Facebook has fixed a security bug that could have allowed attackers to delete a user’s photos.
The bug was discovered by Laxman Muthiyah, who was awarded a $12,500 bounty for his finding. According to Facebook’s developer documentation, photo albums cannot be deleted using the album node in Graph API, he wrote in a blog post. After attempting to delete one of his own photo albums using the graph explorer access token, he received an error message that indicated to him that another application may have the ability to make this API call.
He eventually discovered that by using a mobile access token from his Android device, he was able to fool Facebook into deleting the photo album of another person.

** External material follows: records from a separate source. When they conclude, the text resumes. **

(* ===== verification/SnapshotStore.v ===== *)
(** * The snapshot directory ([raft/snapshot_store.rs]) and the file a
    snapshot is received into ([raft/snapshot_data.rs])

    A directory is its files; a system call may fail, or the process may stop
    in it.  A method is a program over the directory.  The number of bytes a
    failed write leaves is part of the fault.  What the kernel can still lose
    after a power failure is not modelled: every file is synced before it is
    renamed into place. *)

From S2P Require Import Prelude Revision Record KvStore Lease Cache Auth Store.
From S2P Require Import Crc SnapshotPolicy StateMachine Snapshot.

(** ** Paths *)

Definition digit (d : Z) : byte := byte_of (48 + d).

Fixpoint digits (n : nat) (i : Z) : bytes :=
  match n with
  | O => []
  | S n' => digits n' (i / 10) ++ [digit (i mod 10)]
  end.

(** [format!("{index:020}")]: the largest [u64] has twenty digits. *)
Definition fmt020 (index : Z) : bytes := digits 20 index.

Definition digit_value (b : byte) : option Z :=
  let d := byte_val b - 48 in if (0 <=? d) && (d <=? 9) then Some d else None.

Fixpoint parse_digits (acc : Z) (s : bytes) : option Z :=
  match s with
  | [] => Some acc
  | b :: s' =>
      match digit_value b with
      | Some d => let n := acc * 10 + d in if n <? two64 then parse_digits n s' else None
      | None => None
      end
  end.

(** [str::parse::<u64>]. *)
Definition parse_u64 (s : bytes) : option Z :=
  match s with
  | [] => None
  | b :: s' =>
      if bool_decide (b = x2b) then match s' with [] => None | _ => parse_digits 0 s' end
      else parse_digits 0 s
  end.

(** A file name at its last dot: [Path::file_stem] and [Path::extension]. *)
Fixpoint split_ext (name : bytes) : option (bytes * bytes) :=
  match name with
  | [] => None
  | b :: name' =>
      match split_ext name' with
      | Some (stem, ext) => Some (b :: stem, ext)
      | None => if bool_decide (b = x2e) then Some ([], name') else None
      end
  end.

Definition file_stem (name : bytes) : bytes :=
  match split_ext name with Some (b :: stem, _) => b :: stem | _ => name end.
Definition extension (name : bytes) : option bytes :=
  match split_ext name with Some (_ :: _, ext) => Some ext | _ => None end.
Definition with_extension (name ext : bytes) : bytes := file_stem name ++ [x2e] ++ ext.

Definition SNAP_EXT : bytes := str "snap".
Definition META_EXT : bytes := str "meta".
Definition TMP_SUFFIX : bytes := str ".tmp".
Definition INCOMING_PREFIX : bytes := str "incoming-".
Definition LEGACY_SNAP : bytes := str "current.snap".
Definition LEGACY_META : bytes := str "current.meta".

Definition snap_path (index : Z) : bytes := fmt020 index ++ [x2e] ++ SNAP_EXT.
Definition meta_path (index : Z) : bytes := fmt020 index ++ [x2e] ++ META_EXT.

(** The index a file name with extension [ext] stands for. *)
Definition name_index (ext name : bytes) : option Z :=
  if bool_decide (extension name = Some ext) then parse_u64 (file_stem name) else None.

Definition ends_with (suffix name : bytes) : bool :=
  (length suffix <=? length name)%nat
  && bool_decide (drop (length name - length suffix) name = suffix).

(** ** System calls *)

Inductive IoError :=
| OutOfSpace
| OtherIo (msg : string)
| Stopped.  (* the process is gone: nothing observes this one *)

Definition is_out_of_space (e : IoError) : bool :=
  match e with OutOfSpace => true | _ => false end.

(** What the next system call meets; [n] bytes of a write still land. *)
Inductive Fault := Fine | Fails (e : IoError) (n : nat) | Stops (n : nat).

Abbreviation Files := (@gmap bytes list_eq_dec list_countable bytes).

Record Dir := mkDir { files : Files; faults : list Fault; running : bool }.

Abbreviation MD := (prog Dir IoError).

Definition sys {A : Type} (short : nat → Files → Files) (act : Files → result IoError A * Files) : MD A :=
  λ d,
  if running d then
    match faults d with
    | [] => let '(r, f) := act (files d) in (r, mkDir f [] true)
    | Fine :: fs => let '(r, f) := act (files d) in (r, mkDir f fs true)
    | Fails e n :: fs => (Err e, mkDir (short n (files d)) fs true)
    | Stops n :: fs => (Err Stopped, mkDir (short n (files d)) fs false)
    end
  else (Err Stopped, d).

(** A call that happens or does not. *)
Definition call_fs {A : Type} (act : Files → result IoError A * Files) : MD A := sys (λ _ f, f) act.

Definition not_found : IoError := OtherIo "no such file".

Definition fs_create (name : bytes) : MD () := call_fs (λ f, (Ok (), <[name := []]> f)).
Definition fs_create_new (name : bytes) : MD () := call_fs (λ f,
  match f !! name with
  | Some _ => (Err (OtherIo "file exists"), f)
  | None => (Ok (), <[name := []]> f)
  end).
Definition fs_sync : MD () := call_fs (λ f, (Ok (), f)).
Definition fs_rename (from to : bytes) : MD () := call_fs (λ f,
  match f !! from with
  | Some b => (Ok (), <[to := b]> (delete from f))
  | None => (Err not_found, f)
  end).
Definition remove_file (name : bytes) : MD () := call_fs (λ f,
  match f !! name with
  | Some _ => (Ok (), delete name f)
  | None => (Err not_found, f)
  end).
Definition fs_read (name : bytes) : MD bytes := call_fs (λ f, (ok_or (f !! name) not_found, f)).
Definition read_dir : MD (list bytes) := call_fs (λ f, (Ok (map_to_list f).*1, f)).

(** [write_all] into the file [name] at [pos]; a gap reads as zeros. *)
Definition write_at (pos : nat) (data b : bytes) : bytes :=
  take pos b ++ replicate (pos - length b) x00 ++ data ++ drop (pos + length data) b.
Definition fs_write (name : bytes) (pos : nat) (data : bytes) : MD () :=
  let land n f := alter (write_at pos (take n data)) name f in
  sys land (λ f, (Ok (), land (length data) f)).

(** [let _ = m] and [m.is_ok()]. *)
Definition ignore {A : Type} (m : MD A) : MD () := λ d, (Ok (), (m d).2).
Definition succeeds {A : Type} (m : MD A) : MD bool := λ d, let '(r, d') := m d in (Ok (is_ok r), d').
Definition path_exists (name : bytes) : MD bool := succeeds (fs_read name).

Fixpoint for_each {A : Type} (l : list A) (m : A → MD ()) : MD () :=
  match l with
  | [] => pret ()
  | a :: l' => let* _ := m a in for_each l' m
  end.

(** ** The store *)

(** [write]: what the caller's closure writes, piece by piece, and whether it
    then gives up. *)
Record Writer := mkWriter { pieces : list bytes; outcome : result IoError () }.

Fixpoint write_pieces (name : bytes) (pos : nat) (l : list bytes) : MD () :=
  match l with
  | [] => pret ()
  | p :: l' => let* _ := fs_write name pos p in write_pieces name (pos + length p) l'
  end.

Definition write_atomic_with (path : bytes) (write : Writer) : MD () :=
  let tmp := with_extension path (default [] (extension path) ++ TMP_SUFFIX) in
  let attempt : MD () :=
    (let* _ := fs_create tmp in
     let* _ := write_pieces tmp 0 (pieces write) in
     let* _ := plift (outcome write) in
     let* _ := fs_sync in
     fs_rename tmp path) in
  λ d, match attempt d with
       | (Ok _, d) => (Ok (), d)
       | (Err e, d) => (let* _ := ignore (remove_file tmp) in pfail e) d
       end.

Definition write_atomic (path data : bytes) : MD () :=
  write_atomic_with path (mkWriter [data] (Ok ())).

Definition sync_snap_dir : MD () := ignore fs_sync.

(** The whole call: an error of a directory listing is an empty one. *)
Definition list_dir : MD (list bytes) := λ d,
  match read_dir d with (Ok l, d) => (Ok l, d) | (Err _, d) => (Ok [], d) end.

Definition indices : MD (list Z) :=
  let* names := list_dir in pret (merge_sort Z.le (omap (name_index SNAP_EXT) names)).

Definition prune_to (keep : nat) : MD () :=
  let* idxs := indices in
  if (length idxs <=? keep)%nat then pret ()
  else for_each (take (length idxs - keep) idxs) (λ index,
         let* _ := ignore (remove_file (snap_path index)) in
         ignore (remove_file (meta_path index))).

Definition discard_all : MD () := prune_to 0.

Section store.
Context {Mb : Type} `{Bincode (SnapshotMeta Mb)}.
Context (retain : nat).

Definition index_of (meta : SnapshotMeta Mb) : Z :=
  match meta_last_log_id meta with Some l => lid_index l | None => 0 end.

Fixpoint first_meta (idxs : list Z) : MD (option (SnapshotMeta Mb)) :=
  match idxs with
  | [] => pret None
  | i :: idxs' => λ d,
      match fs_read (meta_path i) d with
      | (Ok b, d) =>
          match deserialize b with Some meta => (Ok (Some meta), d) | None => first_meta idxs' d end
      | (Err _, d) => first_meta idxs' d
      end
  end.
Definition latest_meta : MD (option (SnapshotMeta Mb)) :=
  let* idxs := indices in first_meta (rev idxs).

Definition read_body (index : Z) : MD bytes := fs_read (snap_path index).
Definition open_body (meta : SnapshotMeta Mb) : MD bytes := fs_read (snap_path (index_of meta)).

Definition make_room_for_one : MD () := prune_to (retain - 1).

Definition write_pair_with (meta : SnapshotMeta Mb) (write : Writer) : MD () :=
  let index := index_of meta in
  let* meta_bytes := plift (ok_or (serialize meta) (OtherIo "serialize")) in
  let* _ := write_atomic_with (snap_path index) write in
  let* _ := write_atomic (meta_path index) meta_bytes in
  sync_snap_dir.

Definition store_with (meta : SnapshotMeta Mb) (write : Writer) : MD bool :=
  let* _ := make_room_for_one in
  λ d, match write_pair_with meta write d with
       | (Ok _, d) => (Ok false, d)
       | (Err e, d) =>
           if is_out_of_space e then
             (let* _ := discard_all in
              let* _ := write_pair_with meta write in
              pret true) d
           else (Err e, d)
       end.

Definition store (meta : SnapshotMeta Mb) (data : bytes) : MD bool :=
  store_with meta (mkWriter [data] (Ok ())).

(** [pid] and [seq] name the file. *)
Definition incoming_path (pid seq : bytes) : bytes :=
  INCOMING_PREFIX ++ pid ++ str "-" ++ seq ++ [x2e] ++ SNAP_EXT ++ TMP_SUFFIX.
Definition begin_incoming (pid seq : bytes) : MD bytes :=
  let path := incoming_path pid seq in
  let* _ := fs_create_new path in pret path.

Definition adopt (meta : SnapshotMeta Mb) (received : bytes) : MD () :=
  let* _ := fs_sync in
  let* _ := make_room_for_one in
  let index := index_of meta in
  let* _ := fs_rename received (snap_path index) in
  let* meta_bytes := plift (ok_or (serialize meta) (OtherIo "serialize")) in
  λ d, match write_atomic (meta_path index) meta_bytes d with
       | (Ok _, d) => sync_snap_dir d
       | (Err e, d) => (let* _ := ignore (remove_file (snap_path index)) in pfail e) d
       end.

(** ** Opening *)

Definition remove_temp_files : MD () :=
  let* names := list_dir in
  for_each names (λ name,
    if utf8_valid name && ends_with TMP_SUFFIX name then ignore (remove_file name) else pret ()).

Definition migrate_legacy : MD () :=
  let* snap := path_exists LEGACY_SNAP in
  let* both := (if snap then path_exists LEGACY_META else pret false) in
  let drop_both := (let* _ := ignore (remove_file LEGACY_SNAP) in ignore (remove_file LEGACY_META)) in
  if negb both then drop_both
  else λ d,
    match fs_read LEGACY_META d with
    | (Ok b, d) =>
        match deserialize b : option (SnapshotMeta Mb) with
        | Some m =>
            let index := index_of m in
            (let* moved := succeeds (fs_rename LEGACY_SNAP (snap_path index)) in
             if moved then ignore (fs_rename LEGACY_META (meta_path index)) else pret ()) d
        | None => drop_both d
        end
    | (Err _, d) => drop_both d
    end.

Definition remove_orphans : MD () :=
  let* idxs := indices in
  let* _ := for_each idxs (λ index,
    let* there := path_exists (meta_path index) in
    if there then pret () else ignore (remove_file (snap_path index))) in
  let* names := list_dir in
  for_each names (λ name,
    match name_index META_EXT name with
    | None => pret ()
    | Some index =>
        let* there := path_exists (snap_path index) in
        if there then pret () else ignore (remove_file name)
    end).

End store.

(** [SnapshotStore::open]: the store's [retain] is the answer.
    [create_dir_all] is a call that changes no file. *)
Definition SnapshotStore_open {Mb : Type} `{Bincode (SnapshotMeta Mb)} (retain : nat) : MD nat :=
  let retain := Nat.max retain 1 in
  let* _ := fs_sync in
  let* _ := remove_temp_files in
  let* _ := migrate_legacy (Mb := Mb) in
  let* _ := remove_orphans in
  let* _ := prune_to retain in
  pret retain.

Technical details of the proof-of-concept Muthiyah designed can be read here.
“We received a report about an issue with our Graph API and quickly fixed it within two hours of verifying the claims,” according to a Facebook spokesperson. “To be clear, triggering this issue would have required knowledge of the ID of the target photo album, as well as permission to view the album based on the album’s privacy settings. We’d like to thank the researcher who reported the issue to us through our bug bounty program.”
In practice Facebook probably operates rate limiting or other countermeasures that would prevent a single device from using this bug to engage in the mass deletion of photos – and even if it doesn’t, the social network is so large an attacker would probably struggle to delete albums as fast as people on Facebook create new ones, noted Mark Stockley on Sophos’ Naked Security blog.
“But that’s just a question of horsepower, and horsepower is easy on the internet – there are kids running botnets of 60,000 computers,” he wrote.